Homocysteine and Your Heart: Is There A Connection?

High blood pressure, diabetes, smoking, and high LDL (bad) cholesterol raise your risk for heart disease. But have you heard that high levels of  something called “homocysteine” in the body may be one more risk factor for heart disease? This article describes the link between homocysteine and heart disease. It also offers you tips for simple ways to lower your risk of heart disease.

What is homocysteine?

Homocysteine is an amino acid made in the body when your body digests proteins. Proteins are long chains of amino acids. As the body digests foods that contain protein—especially meats, homocysteine enters the blood.

The connection between homocysteine and heart disease

A number of studies done over the past decade show that a high level of homocysteine in the blood may harm the heart and blood vessels. There are four ways by which this damage can happen:

  1. Promoting the laying-down of fatty deposits (plaque) on the artery walls.
  2. Promoting blood clots.
  3. Damaging the inner lining of arteries.
  4. Narrowing the insides of blood vessels

Because of these effects, a high level of homocysteine has been linked to a higher risk of heart disease, stroke, and blood vessel disease in the legs and feet (peripheral vascular disease).

What is a high level of homocysteine?

The American Heart Association (AHA) has said that a reasonable level for homocysteine is less than 10 micromoles per liter. At this time, the test to measure homocysteine is not generally ordered by most healthcare providers The main reason is that there are several other tests, such as measuring blood fats and doing a stress test, that help your health care provider find out if you are at risk for, or have, heart disease.

What can you do to lower your high homocysteine level?

Three B vitamins—folate, B6 and B12—have been found to help break down homocysteine and lower the levels of it in the blood. Folate and B12 lower homocysteine levels by turning them into a different amino acid called methionine. B6 helps break homocysteine down into cysteine and other waste products that do not have the same harmful effects as homocysteine.

Research shows that people who don’t get enough folate, B6, and B12 from the foods they eat have higher homocysteine levels. Other studies have shown that people who eat more fruits , vegetables and dairy foods have lower homocysteine levels.

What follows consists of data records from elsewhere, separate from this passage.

(** The order in which the hash map yields the leaves does not matter to the
    result; the model takes them in the order of [elements]. *)
Definition length_prefix_pickled_leaves (coders : coders_map) : coders_map :=
  let leaf_ids := elements (dom (filter (λ '(_, c), is_pickled c = true) coders)) in
  if decide (leaf_ids = []) then coders
  else
    let coders := foldl insert_wrapper coders leaf_ids in
    let remap := list_to_map ((λ id, (id, length_prefixed_coder_id id)) <$> leaf_ids) in
    let wrapper_ids : gset string := list_to_set (length_prefixed_coder_id <$> leaf_ids) in
    map_imap (λ id c,
      Some (if decide (id ∈ wrapper_ids) then c
            else mkCoder (spec_urn c) (remap_component remap <$> component_coder_ids c))) coders.

Definition resolve_length_prefixed_coder_id (id : string) (coders : coders_map) : string :=
  if decide (is_Some (coders !! length_prefixed_coder_id id))
  then length_prefixed_coder_id id else id.

(** * What resolution does *)

(** The URN [from_urn] dispatches on. *)
Definition urn_of (m : coders_map) (id : string) : string := default id ((m !! id) ≫= spec_urn).

(** [from_urn] depends on its component resolutions only. *)
Section resolution.
Context (m : coders_map).

(** The URNs [from_urn] resolves without looking at components. *)
Definition leaf_urns : list string :=
  [BYTES_CODER; STRING_UTF8_CODER; VARINT_CODER; BOOL_CODER; DOUBLE_CODER;
   PYTHON_PICKLE_CODER; LENGTH_PREFIX_CODER; JAVA_SDK_CODER].

(** An acyclic graph: components have a smaller rank than the composite coder
    they belong to. *)
Definition ranked (rank : string → nat) : Prop :=
  ∀ id c, m !! id = Some c → default id (spec_urn c) ∉ leaf_urns →
    Forall (λ i, rank i < rank id)%nat (component_coder_ids c).

Lemma traverse_ext {E A B} (f g : A → outcome E B) l :
  Forall (λ x, f x = g x) l → traverse f l = traverse g l.
Proof. induction 1 as [|x l Hx _ IH]; simpl; [done|]. by rewrite Hx, IH. Qed.

(** Two depths that give the same component coders give the same coder. *)
Lemma from_urn_step n1 n2 id :
  (∀ c, m !! id = Some c → default id (spec_urn c) ∉ leaf_urns →
     Forall (λ i, from_urn n1 i None (Some m) = from_urn n2 i None (Some m))
            (component_coder_ids c)) →
  from_urn (S n1) id None (Some m) = from_urn (S n2) id None (Some m).
Proof.
  intros H. cbn [from_urn mbind option_bind fmap option_fmap option_map].
  destruct (m !! id) as [[urn ids]|] eqn:E; cbn [mbind option_bind fmap option_fmap option_map];
    [|by repeat case_decide].
  simpl in *. do 8 (case_decide; [done|]).
  specialize (H _ eq_refl ltac:(unfold leaf_urns; simpl; set_solver)). simpl in H.
  case_decide.
  { destruct ids as [|i [|]]; [done| |done]. inversion_clear H as [|?? Hi _]. by rewrite Hi. }
  case_decide.
  { destruct ids as [|i ids]; [done|]. by rewrite (traverse_ext _ _ _ H). }
  case_decide.
  { destruct ids as [|i [|]]; [done| |done]. inversion_clear H as [|?? Hi _]. by rewrite Hi. }
  case_decide; [|done].
  destruct ids as [|i [|j [|]]]; [done|done| |done].
  inversion_clear H as [|?? Hi Hj]. inversion_clear Hj as [|?? Hj' _]. by rewrite Hi, Hj'.
Qed.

Is it time to take action?

The answer is yes! Today, the American Heart Association suggests that people who are at high risk for—or who already have—heart disease should be sure to eat enough folate, B6 and B12. “Enough” means at least five servings of fruits and vegetables each day. The AHA doesn’t believe there is enough evidence at this time to call a high homocysteine level a major risk factor for heart disease. The AHA also doesn’t currently recommend widespread use of Folic Acid, B6 and B12 as dietary supplements.

If it’s hard for you to eat this many servings of fruits, vegetables and dairy foods, you might want to take a daily multivitamin and mineral supplement. When you buy a daily multivitamin and mineral supplement, look for one that provides 100 percent of the Recommended Daily Allowance for folic acid, B6, and B12. This way you can be sure that you get the amounts you need for good health. Speak to your health care provider about the best product for your needs.

The Bottom line

Keep in mind that the link between a high homocysteine level and heart disease is still being debated by experts. But, you can’t go wrong eating more fruits and vegetables! There are many well-known benefits of these foods beyond keeping your homocysteine level in check. Also, keep in mind that there are many other known risk factors for heart disease. While researchers learn more about homocysteine, there are steps to take today to lower your risk for heart disease. These include stopping smoking, limiting the amount of saturated and trans-fats you eat, being physically active, taking your heart and blood pressure medicines as directed and taking daily aspirin (if it is recommended for you by your health care provider).